The next day, rail operator Eurostar — which connects the UK with mainland Europe via the famed Channel Tunnel — cancelled its trains from London as France, the Netherlands, and Belgium closed its borders with Great Britain.
Similar queues formed at Heathrow Airport on Sunday to board last-minute flights before airlines began cancellations.
And while the train stations remained empty…
The wealthy flocked to London’s smaller airports like Biggin Hill, Luton, and Stansted.
“The trend we are seeing of our clients leaving the UK will likely increase over the next few days as the threat of a UK border closure looms, and as other countries continue to impose temporary bans on arrivals from the UK,” Briffa said.
Private aviation is billed as the safer alternative and more reliable as airlines have been cancelling flights due to lockdown restrictions throughout the pandemic.
The luxurious exodus continues a trend that started in March as the wealthy have been turning to private jets in fear of commercial airline travel in the wake of the pandemic, despite the best effort of airlines to calm an anxious travelling public.
“On Monday, we saw a huge surge in clients requesting to fly out of the UK, so much so that demand reached similar levels to what we usually experience in normal peak summer season,” Toby Edwards, co-CEO of private charter brokerage Victor, told Business Insider in a statement. “And just like in peak season, aircraft availability is a challenge.”
Victor saw a 167% increase in bookings with all UK flights since the lockdown announcement on Saturday being booked on a “go now” or “go tomorrow” basis.
The average time between booking and departure in December was less than a day compared to 23 days this month last year.
“The list of destinations still open includes countries such as Spain, Greece, and Dubai,” Andy Christie, group private jets director at private jet brokerage Air Charter Service, told Business Insider in a statement. “However we are still monitoring the situation, which is changing rapidly.”
As Spain’s El Pais reported on Monday, Spain has not followed suit with European counterparts and has allowed flights from the UK, provided passengers come with a negative COVID-19 test in hand.
Testing for entry has been a key strategy in reopening the world’s borders and even facilitating domestic travel between certain states but travellers can be infected by the virus and still test negative before symptoms appear.

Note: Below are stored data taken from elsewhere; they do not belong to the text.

(** X13. Draining a queue against a willing server, one batch per
    window: iterations that each find the entry of the one before aged
    out (nobody enqueueing meanwhile) cut the queue by the quota each,
    in order, until it is empty; after [k] of them the first [k * N]
    items have been processed, the rest is still queued, the counter
    has grown by the number processed and no iteration has returned an
    error. *)
Theorem spaced_iterations_drain_the_queue limits T
    (envs : list (@Env Item)) g :
  0 < Number limits < Int64.half →
  returned g = false →
  (∀ ts c, processedItems (mem g) !! ts = Some c →
           Int64.in_range ts ∧ ts ≤ T) →
  spaced limits T envs →
  0 ≤ TotalProcessed (mem g) →
  TotalProcessed (mem g) + Z.of_nat (length (Queue (mem g))) < Int64.half →
  let k := (Z.to_nat (Number limits) * length envs)%nat in
  let rs := (run limits (Tick <$> envs) g).1 in
  let g' := (run limits (Tick <$> envs) g).2 in
  dequeued rs = take k (Queue (mem g)) ∧
  Queue (mem g') = drop k (Queue (mem g)) ∧
  TotalProcessed (mem g') =
    TotalProcessed (mem g) + Z.of_nat (length (take k (Queue (mem g)))) ∧
  Forall (λ r, err r = None) rs ∧
  returned g' = false.
Proof.
  intros HN. cbv zeta. revert g T.
  induction envs as [|env envs IH]; intros g T Hr Hkeys Hsp Htp Hfit.
  { cbn. rewrite Nat.mul_0_r. unfold dequeued. cbn. rewrite Z.add_0_r.
    repeat split; try done. }
  destruct Hsp as (He & Hl & Hx & Hold & HT & HinT & Hsp).
  rewrite fmap_cons, run_cons. cbn [fst snd length]. rewrite dequeued_cons.
  rewrite Nat.mul_succ_r, (Nat.add_comm _ (Z.to_nat _)).
  destruct (nil_or_not (Queue (mem g))) as [Hq|Hq].
  - assert (step limits (Tick env) g = (nothing, mkLoop (mem g) 0 false))
      as ->.
    { cbn [step]. rewrite Hr. unfold default_case.
      by rewrite (ProcessQueue_empty limits env (mem g) Hq). }
    cbn [fst snd removed app].
    destruct (IH (mkLoop (mem g) 0 false) (stamp env))
      as (H1 & H2 & H3 & H4 & H5); try done.
    { intros ts c Hts. destruct (Hkeys ts c Hts). split; [done|lia]. }
    cbn [mem] in *. rewrite H1, H2, H3, Hq, !take_nil, !drop_nil.
    repeat split; try done. by constructor.
  - pose proof (fresh_call limits env (mem g) T HN Hq Hkeys He Hl Hx Hold)
      as Hcall. cbv zeta in Hcall.
    assert (Int64.add (TotalProcessed (mem g))
              (Z.of_nat (length (take (Z.to_nat (Number limits))
                                   (Queue (mem g))))) =
            TotalProcessed (mem g) +
            Z.of_nat (length (take (Z.to_nat (Number limits))
                                (Queue (mem g))))) as Hadd.
    { unfold Int64.add. apply wrap_small. rewrite length_take.
      unfold Int64.in_range, Int64.half in *. lia. }
    rewrite Hadd in Hcall.
    cbn [step]. rewrite Hr. unfold default_case. rewrite Hcall.
    cbn [fst snd err removed].
    change (threshold <=? 0) with false.
    match goal with |- context [mkLoop ?st 0 false] =>
      destruct (IH (mkLoop st 0 false) (stamp env))
        as (H1 & H2 & H3 & H4 & H5) end; try done.
    { cbn [mem processedItems]. intros ts c Hts.
      apply lookup_singleton_Some in Hts as [<- _]. split; [done|lia]. }
    { cbn [mem TotalProcessed]. lia. }
    { cbn [mem TotalProcessed Queue]. rewrite length_take, length_drop. lia. }
    cbn [mem Queue TotalProcessed] in H1, H2, H3.
    rewrite H1, H2, H3, take_take_drop, drop_drop.
    rewrite <- (take_take_drop (Queue (mem g))), !length_app.
    repeat split; try done; [lia|by constructor].
Qed.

“We actually saw a 30% increase in bookings over the weekend compared with the corresponding weekend last year mainly with people travelling home for Christmas,” Christie said.
Mainly the areas of the UK surrounding London and extending as far as the English Channel are in Tier 4. Other populated regions including The Midlands, West Country, North Country, and Scotland are still in varying stages of lockdown but yet not at the strictest level, as the UK’s Express outlines.

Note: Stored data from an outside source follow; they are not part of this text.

Lemma effect_seq (c1 c2 : Cmd) (l1 l2 : list Z) (k1 k2 : nat) (d1 d2 : Z)
      (m : Machine) :
  effect c1 l1 k1 d1 m ->
  effect c2 l2 k2 d2 (exec c1 m) ->
  effect (c1 ;; c2) (l1 ++ l2) (k1 + k2) (d1 + d2) m.
Proof.
  intros [A1 A2 A3 A4 A5 A6 A7 A8 A9] [B1 B2 B3 B4 B5 B6 B7 B8 B9].
  constructor; rewrite ?exec_seq, ?trace_seq.
  - congruence.
  - rewrite phases_of_app, A2, B2. reflexivity.
  - rewrite schedule_app, A3, B3, A1, map_app. reflexivity.
  - rewrite pedPressed_app, B4, A4, orb_assoc. reflexivity.
  - rewrite latchSeen_app. intros H. apply orb_true_iff in H.
    destruct H as [H|H]; [|exact (B5 H)].
    rewrite B4, (A5 H). reflexivity.
  - rewrite B6, A6. lia.
  - rewrite pressesIn_app, B7, A7. lia.
  - rewrite !tally_app. lia.
  - intros R. rewrite !tally_app.
    assert (R1 : in_range (Z.of_nat k1) m)
      by (unfold in_range in *; lia).
    destruct (A9 R1) as (N1 & W1 & P1).
    assert (R2 : in_range (Z.of_nat k2) (exec c1 m))
      by (unfold in_range in *; lia).
    destruct (B9 R2) as (N2 & W2 & P2).
    repeat split; [lia | lia | apply Forall_app; split; assumption].
Qed.

Lemma effect_repeat_n (c : Cmd) (k : nat) (d : Z) (n : nat) :
  (forall m, effect c [] k d m) ->
  forall m, effect (repeat_n n c) [] (n * k) (Z.of_nat n * d) m.
Proof.
  intros H. induction n as [|n IH]; intros m.
  - apply effect_skip.
  - replace (Z.of_nat (S n) * d) with (d + Z.of_nat n * d) by lia.
    change (S n * k)%nat with (k + n * k)%nat.
    change (@nil Z) with (@nil Z ++ @nil Z).
    apply effect_seq; [apply H | apply IH].
Qed.

Lemma effect_for_down (body : Z -> Cmd) (k : nat) (d : Z) (n : nat) :
  (forall r m, effect (body r) [r] k d m) ->
  forall m, effect (for_down n body) (down n) (n * k) (Z.of_nat n * d) m.
Proof.
  intros H. induction n as [|n IH]; intros m.
  - apply effect_skip.
  - replace (Z.of_nat (S n) * d) with (d + Z.of_nat n * d) by lia.
    change (S n * k)%nat with (k + n * k)%nat.
    change (down (S n)) with ([Z.of_nat (S n)] ++ down n).
    apply effect_seq; [apply H | apply IH].
Qed.

Lemma int_add_small (a b : Z) :
  INT_MIN <= a + b <= INT_MAX -> int_add a b = a + b.
Proof.
  unfold int_add, wrap_int, INT_MIN, INT_MAX. intros H.
  rewrite Z.mod_small; lia.
Qed.

Lemma effect_cast (c : Cmd) (l l' : list Z) (k k' : nat) (d d' : Z)
      (m : Machine) :
  effect c l k d m -> l = l' -> k = k' -> d = d' -> effect c l' k' d' m.
Proof. intros H -> -> ->. exact H. Qed.

Section Effects.

Variable env : nat -> Z -> bool.

Lemma effect_readButtons (m : Machine) : effect (readButtons env) [] 1 0 m.
Proof.
  destruct (readButtons_spec env m)
    as (Hp & Hg & Hk & Hl & Hn & Hw & _ & _ & _ & Ht).
  unfold nsEdge, ewEdge, pedEdge in *.
  constructor; rewrite ?readButtons_trace;
    unfold pressesIn, pedPressed, latchSeen;
    cbn [phases_of schedule map existsb tally snapshots pedPress nsPress
         ewPress nsAccepted ewAccepted Z.of_nat Pos.of_succ_nat].
  - exact Hp.
  - reflexivity.
  - reflexivity.
  - rewrite orb_false_r. exact Hl.
  - rewrite Hl. destruct (pedRequest m), (just_pressed _ _); auto.
  - lia.
  - lia.
  - destruct (_ && isNsRed m), (_ && isEwRed m); cbn [Z.b2z]; lia.
  - intros (R1 & R2 & R3 & R4). unfold INT_MAX in *.
    rewrite Hn, Hw.
    assert (I1 : int_add (trafficCountNS m) 1 = trafficCountNS m + 1)
      by (apply int_add_small; unfold INT_MIN, INT_MAX; lia).
    assert (I2 : int_add (trafficCountEW m) 1 = trafficCountEW m + 1)
      by (apply int_add_small; unfold INT_MIN, INT_MAX; lia).
    rewrite I1, I2.
    assert (A : (if just_pressed (env (polls m) PIN_BTN_NS_TRAFFIC)
                      (lastNsBtnState m) && isNsRed m
                 then trafficCountNS m + 1 else trafficCountNS m) =
                trafficCountNS m +
                Z.b2z (just_pressed (env (polls m) PIN_BTN_NS_TRAFFIC)
                         (lastNsBtnState m) && isNsRed m))
      by (destruct (_ && isNsRed m); cbn [Z.b2z]; lia).
    assert (B : (if just_pressed (env (polls m) PIN_BTN_EW_TRAFFIC)
                      (lastEwBtnState m) && isEwRed m
                 then trafficCountEW m + 1 else trafficCountEW m) =
                trafficCountEW m +
                Z.b2z (just_pressed (env (polls m) PIN_BTN_EW_TRAFFIC)
                         (lastEwBtnState m) && isEwRed m))
      by (destruct (_ && isEwRed m); cbn [Z.b2z]; lia).
    repeat split.
    + rewrite A. lia.
    + rewrite B. lia.
    + constructor; [|constructor]. cbn [poll_ok nsAccepted ewAccepted nsPress ewPress].
      rewrite Hn, Hw, I1, I2. split; [exact A | exact B].
Qed.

Some private jets found on Flightradar 24 were heading across the Atlantic as not all Western Hemisphere countries have restricted flights from the UK.

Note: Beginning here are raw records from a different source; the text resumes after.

(** * gen: building Go syntax trees from strings

    A shallow embedding of [internal/gen/gen.go].  The package wraps
    [go/ast], [go/parser], [go/printer], [strconv], [strings], [fmt] and
    [reflect].  The small, fully specified library functions ([strings.SplitN],
    [strings.Contains], [strings.Title], [fmt.Sprintf] on string operands,
    [strconv.Itoa]) are written out; the Go parser, the printer, [strconv.Quote],
    the struct-tag reader and the Unicode tables are services supplied through
    the record [golib], so every statement below holds for any implementation
    of them.

    Text is a [string]: the sequence of bytes of a Go string.  Where the
    library reads text rune by rune ([strings.Title]) the bytes are decoded as
    UTF-8; the classification of the runes above 0x7F comes from the Unicode
    tables in [golib]. *)

From Stdlib Require Import String Ascii List Bool Arith PeanoNat NArith ZArith Lia Zify.
From Stdlib Require Import Decimal DecimalString.
Import ListNotations.
Open Scope string_scope.

(** ** Outcomes of Go calls *)

(** A Go [error] is represented by its message. *)
Definition error := string.

(** A call returning [(T, error)]: the value, or a non-nil error. *)
Inductive result (A : Type) : Type :=
| Ok (a : A)
| Err (e : error).
Arguments Ok {A} a.
Arguments Err {A} e.

(** A call that returns normally or panics with a message. *)
Inductive panics (A : Type) : Type :=
| Return (a : A)
| Panic (msg : string).
Arguments Return {A} a.
Arguments Panic {A} msg.

Definition bindP {A B : Type} (m : panics A) (k : A -> panics B) : panics B :=
  match m with
  | Return a => k a
  | Panic msg => Panic msg
  end.

Notation "x <- m ;; k" := (bindP m (fun x => k))
  (at level 61, m at next level, right associativity).

(** Dereferencing a pointer: a nil pointer panics. *)
Definition nilDeref : string :=
  "runtime error: invalid memory address or nil pointer dereference".

Definition deref {A : Type} (p : option A) : panics A :=
  match p with
  | Some a => Return a
  | None => Panic nilDeref
  end.

(** Indexing a slice: an index out of range panics. *)
Definition index {A : Type} (a : list A) (i : nat) : panics A :=
  match nth_error a i with
  | Some x => Return x
  | None => Panic "runtime error: index out of range"
  end.

Definition LF : ascii := "010"%char.
Definition CR : ascii := "013"%char.
Definition nl : string := String LF "".
Definition dquote : string := String "034"%char "".
Definition backquote : string := "`".

(** ** The services of the Go library the package relies on *)

Module token.

(** The token kinds the package mentions. *)
Inductive Token : Type :=
| INT | FLOAT | IMAG | CHAR | STRING
| CONST | TYPE | VAR | IMPORT | FUNC.

Definition Token_eqb (a b : Token) : bool :=
  match a, b with
  | INT, INT | FLOAT, FLOAT | IMAG, IMAG | CHAR, CHAR | STRING, STRING
  | CONST, CONST | TYPE, TYPE | VAR, VAR | IMPORT, IMPORT | FUNC, FUNC => true
  | _, _ => false
  end.

(** Source positions; [NoPos] is the zero value. *)
Definition Pos := nat.
Definition NoPos : Pos := 0.
Definition IsValid (p : Pos) : bool := negb (Nat.eqb p NoPos).

End token.

Module ast.

Record Ident : Type := { Ident_Name : string }.

Definition NewIdent (name : string) : Ident := {| Ident_Name := name |}.

Record BasicLit : Type := {
  BasicLit_Kind : token.Token;
  BasicLit_Value : string
}.

(** [ast.Expr] is an interface.  The package only ever asks whether an
    expression is an [*ast.Ident] or an [*ast.BasicLit]; the other node
    kinds listed are those of simple type expressions.  A nil interface
    value is [None] of [option Expr]. *)
Inductive Expr : Type :=
| EIdent (id : Ident)
| EBasicLit (lit : BasicLit)
| EStar (x : Expr)
| ESelector (x : Expr) (sel : Ident)
| EArray (elt : Expr).

Record Field : Type := {
  Field_Names : list Ident;
  Field_Type : option Expr;
  Field_Tag : option BasicLit
}.

Record FieldList : Type := { FieldList_List : list Field }.

Record StructType : Type := { StructType_Fields : option FieldList }.

Inductive Spec : Type :=
| TypeSpec (Name : option Ident) (Type_ : option Expr)
| ValueSpec (Names : list Ident) (Type_ : option Expr) (Values : list Expr).

(** A valid [Lparen] marks a parenthesized (grouped) declaration. *)
Record GenDecl : Type := {
  GenDecl_Tok : token.Token;
  GenDecl_Lparen : token.Pos;
  GenDecl_Specs : list Spec
}.

Record Comment : Type := { Comment_Text : string }.
Record CommentGroup : Type := { CommentGroup_List : list Comment }.

Inductive Stmt : Type :=
| ReturnStmt (Results : list Expr)
| ExprStmt (X : Expr).

Record BlockStmt : Type := { BlockStmt_List : list Stmt }.

Record FuncType : Type := {
  FuncType_Params : option FieldList;
  FuncType_Results : option FieldList
}.

Record FuncDecl : Type := {
  FuncDecl_Doc : option CommentGroup;
  FuncDecl_Recv : option FieldList;
  FuncDecl_Name : Ident;
  FuncDecl_Type : FuncType;
  FuncDecl_Body : option BlockStmt
}.

Inductive Decl : Type :=
| DFunc (d : FuncDecl)
| DGen (d : GenDecl).

Record File : Type := { File_Decls : list Decl }.

End ast.

(** The Go parser and printer, [strconv.Quote], [reflect.StructTag.Get] and
    the Unicode tables consulted for non-ASCII characters. *)
Record golib : Type := {
  parser_ParseExpr : string -> result ast.Expr;
  parser_ParseFile : string -> result ast.File;
  printer_Fprint : ast.Expr -> string;
  strconv_Quote : string -> string;
  reflect_StructTag_Get : string -> string -> string;
  unicode_IsLetter : N -> bool;
  unicode_IsDigit : N -> bool;
  unicode_IsSpace : N -> bool;
  unicode_To_TitleCase : N -> N
}.

(** ** unicode/utf8 *)

Module utf8.

(** Runes are code points; [RuneError] is U+FFFD and [MaxRune] U+10FFFF. *)
Definition RuneError : N := 65533.
Definition MaxRune : N := 1114111.

Definition inRange (lo hi b : N) : bool := N.leb lo b && N.leb b hi.

(** [utf8.DecodeRuneInString]: the first rune of [s] and its width in
    bytes.  The empty string gives [(RuneError, 0)]; a first byte that does
    not start a well-formed encoding (a stray continuation byte, a truncated,
    overlong or surrogate encoding, a rune above [MaxRune]) gives
    [(RuneError, 1)].  The masks and shifts of the library are written as
    [mod] and multiplication. *)
Definition DecodeRuneInString (s : string) : N * nat :=
  match s with
  | EmptyString => (RuneError, 0)
  | String c0 s1 =>
      let b0 := N_of_ascii c0 in
      if N.ltb b0 128 then (b0, 1)
      else if inRange 194 223 b0 then
        match s1 with
        | String c1 _ =>
            let b1 := N_of_ascii c1 in
            if inRange 128 191 b1
            then (((b0 mod 32) * 64 + b1 mod 64)%N, 2)
            else (RuneError, 1)
        | _ => (RuneError, 1)
        end
      else if inRange 224 239 b0 then
        match s1 with
        | String c1 (String c2 _) =>
            let b1 := N_of_ascii c1 in
            let b2 := N_of_ascii c2 in
            if inRange (if N.eqb b0 224 then 160 else 128)
                       (if N.eqb b0 237 then 159 else 191) b1
               && inRange 128 191 b2
            then (((b0 mod 16) * 4096 + (b1 mod 64) * 64 + b2 mod 64)%N, 3)
            else (RuneError, 1)
        | _ => (RuneError, 1)
        end
      else if inRange 240 244 b0 then
        match s1 with
        | String c1 (String c2 (String c3 _)) =>
            let b1 := N_of_ascii c1 in
            let b2 := N_of_ascii c2 in
            let b3 := N_of_ascii c3 in
            if inRange (if N.eqb b0 240 then 144 else 128)
                       (if N.eqb b0 244 then 143 else 191) b1
               && inRange 128 191 b2 && inRange 128 191 b3
            then (((b0 mod 8) * 262144 + (b1 mod 64) * 4096
                   + (b2 mod 64) * 64 + b3 mod 64)%N, 4)
            else (RuneError, 1)
        | _ => (RuneError, 1)
        end
      else (RuneError, 1)
  end.

Definition bytes (l : list N) : string :=
  string_of_list_ascii (map ascii_of_N l).

(** Runes that have no encoding: surrogates and runes above [MaxRune]. *)
Definition invalid (r : N) : bool := N.ltb MaxRune r || inRange 55296 57343 r.

(** [utf8.EncodeRune]: the UTF-8 encoding of [r]; a rune that has no
    encoding is written as [RuneError]. *)
Definition EncodeRune (r : N) : string :=
  if N.leb r 127 then bytes [r]
  else if N.leb r 2047 then bytes [192 + r / 64; 128 + r mod 64]%N
  else if invalid r then bytes [239; 191; 189]%N
  else if N.leb r 65535 then
    bytes [224 + r / 4096; 128 + (r / 64) mod 64; 128 + r mod 64]%N
  else
    bytes [240 + r / 262144; 128 + (r / 4096) mod 64;
           128 + (r / 64) mod 64; 128 + r mod 64]%N.


End utf8.

(** ** unicode *)

Module unicode.

Definition MaxASCII : nat := 127.

Definition between (lo hi c : ascii) : bool :=
  Nat.leb (nat_of_ascii lo) (nat_of_ascii c) && Nat.leb (nat_of_ascii c) (nat_of_ascii hi).

(** The rune of an ASCII character. *)
Definition rune (c : ascii) : N := N_of_ascii c.

(** [unicode.ToTitle]: for ASCII, title case is upper case. *)
Definition ToTitle (lib : golib) (r : N) : N :=
  if N.leb r (N.of_nat MaxASCII) then
    if utf8.inRange (rune "a") (rune "z") r then (r - 32)%N else r
  else unicode_To_TitleCase lib r.

End unicode.

(** ** strings *)

Module strings.

Fixpoint HasPrefix (s prefix : string) {struct prefix} : bool :=
  match prefix, s with
  | EmptyString, _ => true
  | String p prefix', String c s' => Ascii.eqb c p && HasPrefix s' prefix'
  | String _ _, EmptyString => false
  end.

Fixpoint drop (n : nat) (s : string) : string :=
  match n, s with
  | O, _ => s
  | S n', String _ s' => drop n' s'
  | S _, EmptyString => EmptyString
  end.

Fixpoint take (n : nat) (s : string) : string :=
  match n, s with
  | O, _ => EmptyString
  | S n', String c s' => String c (take n' s')
  | S _, EmptyString => EmptyString
  end.

Definition HasSuffix (s suffix : string) : bool :=
  Nat.leb (String.length suffix) (String.length s)
  && String.eqb (drop (String.length s - String.length suffix) s) suffix.

(** [strings.Index]: the position of the first instance of [substr] in
    [s]; [None] stands for -1. *)
Fixpoint Index (s substr : string) : option nat :=
  if HasPrefix s substr then Some 0
  else match s with
       | EmptyString => None
       | String _ s' => option_map S (Index s' substr)
       end.

Definition Contains (s substr : string) : bool :=
  match Index s substr with
  | Some _ => true
  | None => false
  end.

(** [strings.Count] for a non-empty [substr]: the number of
    non-overlapping instances.  Every round consumes at least one
    character, so [String.length s] rounds are enough. *)
Fixpoint countLoop (rounds : nat) (s substr : string) : nat :=
  match rounds with
  | O => 0
  | S rounds' =>
      match Index s substr with
      | None => 0
      | Some i => S (countLoop rounds' (drop (i + String.length substr) s) substr)
      end
  end.

Definition Count (s substr : string) : nat :=
  if String.eqb substr "" then S (String.length s)
  else countLoop (String.length s) s substr.

(** [explode]: split into single characters, at most [n] pieces, the last
    piece being the unsplit remainder. *)
Fixpoint explode (s : string) (n : nat) : list string :=
  match n with
  | O => []
  | S O => [s]
  | S n' =>
      match s with
      | EmptyString => []
      | String c s' => String c "" :: explode s' n'
      end
  end.

(** The loop of [genSplit]: [splits] is the number of cuts still allowed
    ([n-1-i] in the source); the remainder is the last piece. *)
Fixpoint splitLoop (splits : nat) (s sep : string) : list string :=
  match splits with
  | O => [s]
  | S splits' =>
      match Index s sep with
      | None => [s]
      | Some m => take m s :: splitLoop splits' (drop (m + String.length sep) s) sep
      end
  end.

(** [genSplit(s, sep, 0, n)]; [n = None] stands for a negative count
    (split at every separator). *)
Definition genSplit (s sep : string) (n : option nat) : list string :=
  match n with
  | Some O => []
  | _ =>
      if String.eqb sep "" then
        explode s (match n with Some k => Nat.min k (String.length s) | None => String.length s end)
      else
        let n' := match n with Some k => k | None => Count s sep + 1 end in
        splitLoop (n' - 1) s sep
  end.

Definition SplitN (s sep : string) (n : nat) : list string :=
  genSplit s sep (Some n).

Definition Split (s sep : string) : list string :=
  genSplit s sep None.

(** [isSeparator]: ASCII letters, digits and underscore are not
    separators, every other ASCII rune is; a non-ASCII rune is a separator
    when it is a space and neither a letter nor a digit. *)
Definition isSeparator (lib : golib) (r : N) : bool :=
  if N.leb r 127 then
    if utf8.inRange (unicode.rune "0") (unicode.rune "9") r then false
    else if utf8.inRange (unicode.rune "a") (unicode.rune "z") r then false
    else if utf8.inRange (unicode.rune "A") (unicode.rune "Z") r then false
    else if N.eqb r (unicode.rune "_") then false
    else true
  else if unicode_IsLetter lib r || unicode_IsDigit lib r then false
  else unicode_IsSpace lib r.

(** [strings.Map] with a mapping that keeps a state between calls (the
    variables its closure captures) and never drops a rune.  The runes of
    [s] are read in order; each is replaced by the encoding of its image.  A
    byte that is not valid UTF-8 is read as [RuneError], so it comes back as
    the encoding of the image of [RuneError].  [skip] counts the bytes of the
    current rune still to pass over. *)
Fixpoint mapRunes {St : Type} (mapping : St -> N -> St * N) (st : St)
         (skip : nat) (s : string) : string :=
  match s with
  | EmptyString => EmptyString
  | String _ s' =>
      match skip with
      | S skip' => mapRunes mapping st skip' s'
      | O =>
          let '(c, width) := utf8.DecodeRuneInString s in
          let '(st', r) := mapping st c in
          utf8.EncodeRune r ++ mapRunes mapping st' (width - 1) s'
      end
  end.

The US and many Caribbean countries, among others, are still welcoming UK travellers.
Private jets often have their flight plan data shielded from public view so there’s little way of knowing where all of these jets are headed or if all are carrying British citizens fleeing lockdown.
Border closures with the UK can also lead to an influx of flights to the country as residents don’t want to be stranded abroad.
“If this situation continues we will expect scheduled airlines to start cancelling more inbound flights as well as outbound, and as a result, we could see an increase of private jet bookings with more people trying to get back to the UK for Christmas who have seen their scheduled flights cancel,” Christie said.
Known as repatriation flights, these flights are typically reserved for emergency situations.
“Currently, the UK border remains open, but if it were to close, there would be very few exemptions for those wanting to travel in or out of the country – it would be limited to business travel and emergency evacuation flights,” Briffa said.